Spotlight – Sophia Cheng

There is a common motivational saying that goes along the lines of “it’s the journey, not the destination that matters”. Every journey has its turns and curves. My journey is no exception. How I ended up in Germany working towards certification as an assistant manager for International and Wholesale Trade is not always clear to me. One thing that I do know, is that the German Studies program at Michigan State University opened a door for me that I didn’t even know existed.

In the small town where I come from in southern New Mexico, a daughter of a Peruvian-Chinese and a Mexican immigrant, the decision to learn German as a foreign language was not understood. Everyone either took Spanish or French. Only the quirky students or those who had German relatives took the third option. At the time, I only wanted to learn German to be like my older sisters, who could talk to each other without having to worry about my brothers listening in. 4 years of grammar lessons and the occasional Lebkuchenhaus later, I was on my way to Michigan State University to pursue a science degree and hopefully a German minor, for I had learned to love the German language. 

During my freshman year, I went to the Study Abroad Fair (just like everyone else) and there I learned of the Academic Year in Freiburg program. I couldn’t afford it at the time and I didn’t have enough space in my schedule for more German courses since my science courses took up so much time. I managed to take two great semesters before my studies in Biochemistry took over and I focused more on my more scientific endeavors. 
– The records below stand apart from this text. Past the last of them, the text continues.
Lemma nc_put_space cap b nc key len :
  nc_holds cap b nc -> 0 <= len <= 2 ^ 30 ->
  exists nc' d, nc_put_ nc key len = Some (nc', d) /\ nc_end nc' = cap /\ zlen (nc_mem nc') = cap /\
    let n := zlen b + 4 + align4 len in
    if decide (n <= cap) then
      nc_ptr nc' = n /\ d = Some (zlen b + 4) /\ exists mid tail, zlen mid = len /\
        nc_mem nc' = b ++ le_bytes 2 (len + 4) ++ le_bytes 2 key ++ mid ++ pad len ++ tail
    else nc_ptr nc' = cap + 1 /\ d = None.
Proof.
  intros (He & Hz & Hcap & Hb & Hif) Hlen. unfold nc_put_, nlattr_size. rewrite He.
  rewrite (u32_small (4 + len)), (u32_small (4 + len + 3)) by lia. cbv zeta.
  change (Z.land (4 + len + 3) (Z.lnot 3)) with (align4 (4 + len)).
  rewrite (Z.add_comm 4 len), align4_add4. pose proof (align4_bounds len) as Hal.
  destruct (decide (zlen b <= cap)) as [Hle|Hgt]; cycle 1.
  { rewrite Hif. destruct (Z.ltb_spec cap (cap + 1)); [|lia].
    exists nc, None. rewrite decide_False by lia. done. }
  destruct Hif as (-> & t & Hm).
  replace ((cap <? zlen b) || (zlen b <? 0)) with false by (zcases; done).
  destruct (Z.ltb_spec cap (zlen b + (align4 len + 4))).
  { eexists _, _. rewrite decide_False by lia. done. }
  destruct (Z.ltb_spec (zlen b + (align4 len + 4)) (4 + 12)); [lia|].
  assert (zlen t = cap - zlen b) as Ht by (rewrite <- Hz, Hm, length_app; lia).
  rewrite land_m4. replace (4 * ((len + 4) / 4)) with (4 + 4 * (len / 4))
    by (replace (len + 4) with (len + 1 * 4) by lia; rewrite Z.div_add by lia; lia).
  rewrite <- (take_drop 2 t), <- (take_drop 2 (drop 2 t)), drop_drop in Hm.
  assert (length (take 2 t) = 2%nat /\ length (take 2 (drop 2 t)) = 2%nat /\
    zlen (drop (2 + 2) t) = cap - zlen b - 4) as (Ht1 & Ht2 & Ht3).
  { rewrite !length_take, !length_drop. lia. }
  set (t1 := take 2 t) in *. set (t2 := take 2 (drop 2 t)) in *. set (t3 := drop (2 + 2) t) in *.
  clearbody t1 t2 t3.
  destruct (zero_last (b ++ t1 ++ t2) len t3) as (mid & tail & Hmid & Htail & Hw); [lia..|].
  replace (zlen (b ++ t1 ++ t2) + 4 * (len / 4)) with (zlen b + (4 + 4 * (len / 4))) in Hw
    by (rewrite !length_app; lia).
  rewrite <- !app_assoc in Hw. rewrite <- Hm in Hw. rewrite Hw, Some_bind.
  rewrite (app_assoc b t1), put16_parts by (rewrite ?length_app; lia).
  rewrite Some_bind, u16_le_bytes, <- app_assoc, put16_parts by lia. rewrite Some_bind, u16_le_bytes.
  eexists _, _. rewrite decide_True by lia. split; [done|]. cbn [nc_end nc_mem nc_ptr]. split; [done|].
  split. { unfold pad. rewrite !length_app, !length_le_bytes, repeat_length. lia. }
  split; [lia|]. split; [done|]. by exists mid, tail.
Qed.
As chance would have it, I was contacted a few semesters later by my former 201 TA, a German Studies graduate student, asking if I could help out with an after-school program, “German for Kids”. Eager for a new perspective, I happily volunteered. “German for Kids” soon became a highlight in my week and eventually led to a career change. I wasn’t entirely sure how I was going to make it work, but I knew it was going to be worth it. Shortly thereafter I left for one month with the Teaching Internship in Germany program, also through the German Department, and lived in a tiny village south of Stuttgart while shadowing a student teacher. Four weeks went by in a blink of an eye and I couldn’t wait to go back. Upon my return, I signed up for the AYF Program. I boarded the plane for an 11-month stay with a plan for the next couple of years: I would be open to everything around me and use this chance to improve my understanding of the culture and the language of a country that I could not explain my fascination for. What I didn’t plan for was the discoveries about myself as a person and my perspective on the world around me that would change forever.
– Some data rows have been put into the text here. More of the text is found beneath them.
(* ===== verification/Wsupp.v ===== *)
(** * src/wsupp: state of the Wi-Fi supplicant, scan slots and station choice

    The global variables of the supplicant, the calls it makes, and the parts
    that keep the scan table: slots, the heap of information elements and the
    choice of a station (wsupp_slots.c, wsupp_bssid.c).  Messages to the control
    clients, to the script and to the kernel are calls whose replies are
    arbitrary. *)
From S2P Require Import Prelude Arr Sys Nlusctl Netlink State.

Definition EALREADY : Z := 114.
Definition EBADMSG : Z := 74.
Definition EBUSY : Z := 16.
Definition ECANCELED : Z := 125.
Definition EINTR : Z := 4.
Definition EISCONN : Z := 106.
Definition EMSGSIZE : Z := 90.
Definition ENETDOWN : Z := 100.
Definition ENODEV : Z := 19.
Definition ENOENT : Z := 2.
Definition ENOKEY : Z := 126.
Definition ENONET : Z := 64.
Definition ENOTCONN : Z := 107.
Definition ESRCH : Z := 3.

(** ** Data *)

(** [src/wsupp/wsupp.h: ap 50-67] the AP we are tuned on; [txies] is NULL or one of the
    constant tables *)
Record ap := Ap {
  slen : Z; ssid : list Z;
  txies : option (list Z); iesize : Z; gtklen : Z; akm : Z; pairwise : Z; group : Z;
  bssid : list Z; freq : Z; signal : Z; success : Z; rescans : Z }.
#[export] Instance eta_ap : Eta ap :=
  rd_pure Ap <*> slen <*> ssid <*> txies <*> iesize <*> gtklen <*> akm <*> pairwise <*> group
    <*> bssid <*> freq <*> signal <*> success <*> rescans.

(** [memzero(&ap, sizeof(ap))] *)
Definition zero_ap : ap := Ap 0 (repeat 0 32) None 0 0 0 0 0 (repeat 0 6) 0 0 0 0.

(** [src/wsupp/wsupp.h: scan] [ies] is NULL or an offset into the heap *)
Record scan := Scan {
  sc_flags : Z; sc_freq : Z; sc_signal : Z; sc_bssid : list Z; sc_ieslen : Z; sc_ies : option Z }.
#[export] Instance eta_scan : Eta scan :=
  rd_pure Scan <*> sc_flags <*> sc_freq <*> sc_signal <*> sc_bssid <*> sc_ieslen <*> sc_ies.

Definition zero_scan : scan := Scan 0 0 0 (repeat 0 6) 0 None.

Definition SF_SEEN : Z := 1.
Definition SF_TRIED : Z := 2.
Definition SF_STALE : Z := 4.
Definition SF_GOOD : Z := 8.
Definition SF_TKIP : Z := 16.
Definition NSCANS : nat := 30.

(** [flags & bit] as a condition *)
Definition has (flags bit : Z) : bool := negb (Z.land flags bit =? 0).

(** The callbacks a timer is set to. *)
Inductive callptr :=
  | connect_timeout | routine_fg_scan | routine_bg_scan | searching_scan
  | abort_timeout | swait_timeout.

(** The variables of wsupp_eapol.c. *)
Record eapol := Eapol {
  eapolstate : Z; eapolsends : Z; version : Z;
  amac : list Z; smac : list Z; anonce : list Z; snonce : list Z; replay : list Z;
  PSK : list Z; KCK : list Z; KEK : list Z; PTK : list Z; GTK : list Z; RSC : list Z;
  gtkindex : Z; packet : list Z }.
#[export] Instance eta_eapol : Eta eapol :=
  rd_pure Eapol <*> eapolstate <*> eapolsends <*> version <*> amac <*> smac <*> anonce <*> snonce
    <*> replay <*> PSK <*> KCK <*> KEK <*> PTK <*> GTK <*> RSC <*> gtkindex <*> packet.

(** The variables of wsupp_nlauth.c, wsupp_nlscan.c and wsupp_netlink.c. *)
Record netl := Netl {
  netlink : Z; nlseq : Z; nl80211 : Z; drvconnect : Z;
  authstate : Z; authseq : Z; retried : Z;
  scanstate : Z; scanreq : Z; scanseq : Z }.
#[export] Instance eta_netl : Eta netl :=
  rd_pure Netl <*> netlink <*> nlseq <*> nl80211 <*> drvconnect <*> authstate <*> authseq <*> retried
    <*> scanstate <*> scanreq <*> scanseq.

(** The scan table and the heap: [scans[0..nscans)]; the heap from [hp.org] on. *)
Record table := Table { scans : list scan; nscans : Z; heap : list Z; hp_ptr : Z }.
#[export] Instance eta_table : Eta table := rd_pure Table <*> scans <*> nscans <*> heap <*> hp_ptr.

(** The variables of wsupp_apsel.c, wsupp_script.c and wsupp.c. *)
Record oper := Oper {
  operstate : Z; aborterr : Z; abortstate : Z;
  timercall : option callptr; timersec : Z;
  running : Z; rawsock : Z; pollset : Z; ifindex : Z; ifaddr : list Z }.
#[export] Instance eta_oper : Eta oper :=
  rd_pure Oper <*> operstate <*> aborterr <*> abortstate <*> timercall <*> timersec <*> running
    <*> rawsock <*> pollset <*> ifindex <*> ifaddr.

Record ws := Ws { w_ap : ap; w_eap : eapol; w_nl : netl; w_tab : table; w_op : oper }.
#[export] Instance eta_ws : Eta ws := rd_pure Ws <*> w_ap <*> w_eap <*> w_nl <*> w_tab <*> w_op.

(** Reports to the clients of the control socket. *)
Inductive report := scan_end (err : Z) | disconnect | no_connect | link_ready.

(** Calls: of the kernel, and messages to the clients.  A netlink request is the
    message that [Netlink.genl_send_encodes] shows is sent. *)
Inductive wcall :=
  | Socket (type : Z)
  | BindRaw (fd ifi : Z)
  | Close (fd : Z)
  | Getrandom (n : Z)
  | Sendto (fd : Z) (buf dest : list Z)
  | Recvfrom (fd n : Z)
  | NlSend (fd type flags seq cmd : Z) (attrs : list nlitem)
  | Brk (size : Z)
  | Kill (pid sig : Z)
  | Access
  | Fork
  | Waitpid
  | Report (r : report) (ssid bssid : list Z) (freq : Z).

Section wsupp.
Context `{HK : !Kern wcall}.

Definition W := prog ws wcall.

Definition set_ap (f : ap -> ap) : W unit := modify (fun w => w <| w_ap ::= f |>).
Definition set_eap (f : eapol -> eapol) : W unit := modify (fun w => w <| w_eap ::= f |>).
Definition set_nl (f : netl -> netl) : W unit := modify (fun w => w <| w_nl ::= f |>).
Definition set_tab (f : table -> table) : W unit := modify (fun w => w <| w_tab ::= f |>).
Definition set_op (f : oper -> oper) : W unit := modify (fun w => w <| w_op ::= f |>).

(** [lib/string/nonzero.c: nonzero] *)
Definition nonzero (a : list Z) : bool := existsb (fun c => negb (c =? 0)) a.

(** ** Timers (wsupp.c) *)

(** [src/wsupp/wsupp.c: set_timer] *)
Definition set_timer (seconds : Z) (cb : callptr) : W unit :=
  set_op (fun o => o <| timersec := seconds |> <| timercall := Some cb |>).

(** [src/wsupp/wsupp.c: clear_timer] *)
Definition clear_timer : W unit :=
  set_op (fun o => o <| timersec := 0 |> <| timercall := None |>).

(** [src/wsupp/wsupp.c: get_timer] *)
Definition get_timer : W Z :=
  get (fun w => match timercall (w_op w) with Some _ => timersec (w_op w) | None => -1 end).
I decided to stay after the first 11 months, to continue discovering truths about myself, and to hopefully find my place in the world. Perhaps I could have left after my two-year stay. But roots had begun to grow, strong and deep into the country and culture that I had began to identify with, to understand. What was supposed to be a glimpse into another way of life is now my way of life

After two years of AYF, I completed all the requirements for a degree in German from MSU and I was able to graduate. I took all the experiences and language skills that I had acquired and applied to do a Traineeship for Assistant Business Management in International and Wholesale Trade.

I continue to live and work in Freiburg. I am completing my training at a lighting design company. I spend my days working and learning in German. I go home to my shared flat where we discuss the lows and highs of our days, in German. My dreams are a strange mix of the two languages that I speak, with a few scenes in Spanish thrown in for variety. 

I wouldn’t be here where I am today, living and working in Germany, without the MSU German Program, their study abroad programs and their amazing teaching staff. At every step of my uncertain journey, the professors at MSU and Ulrich Struve (AYF Associate Director) gave me their support and advice. Never was I told that I couldn’t do what I was planning on doing and always had a door open for me. In a few short months, I will be ready to join the German workforce and I can’t wait for the next step in my journey.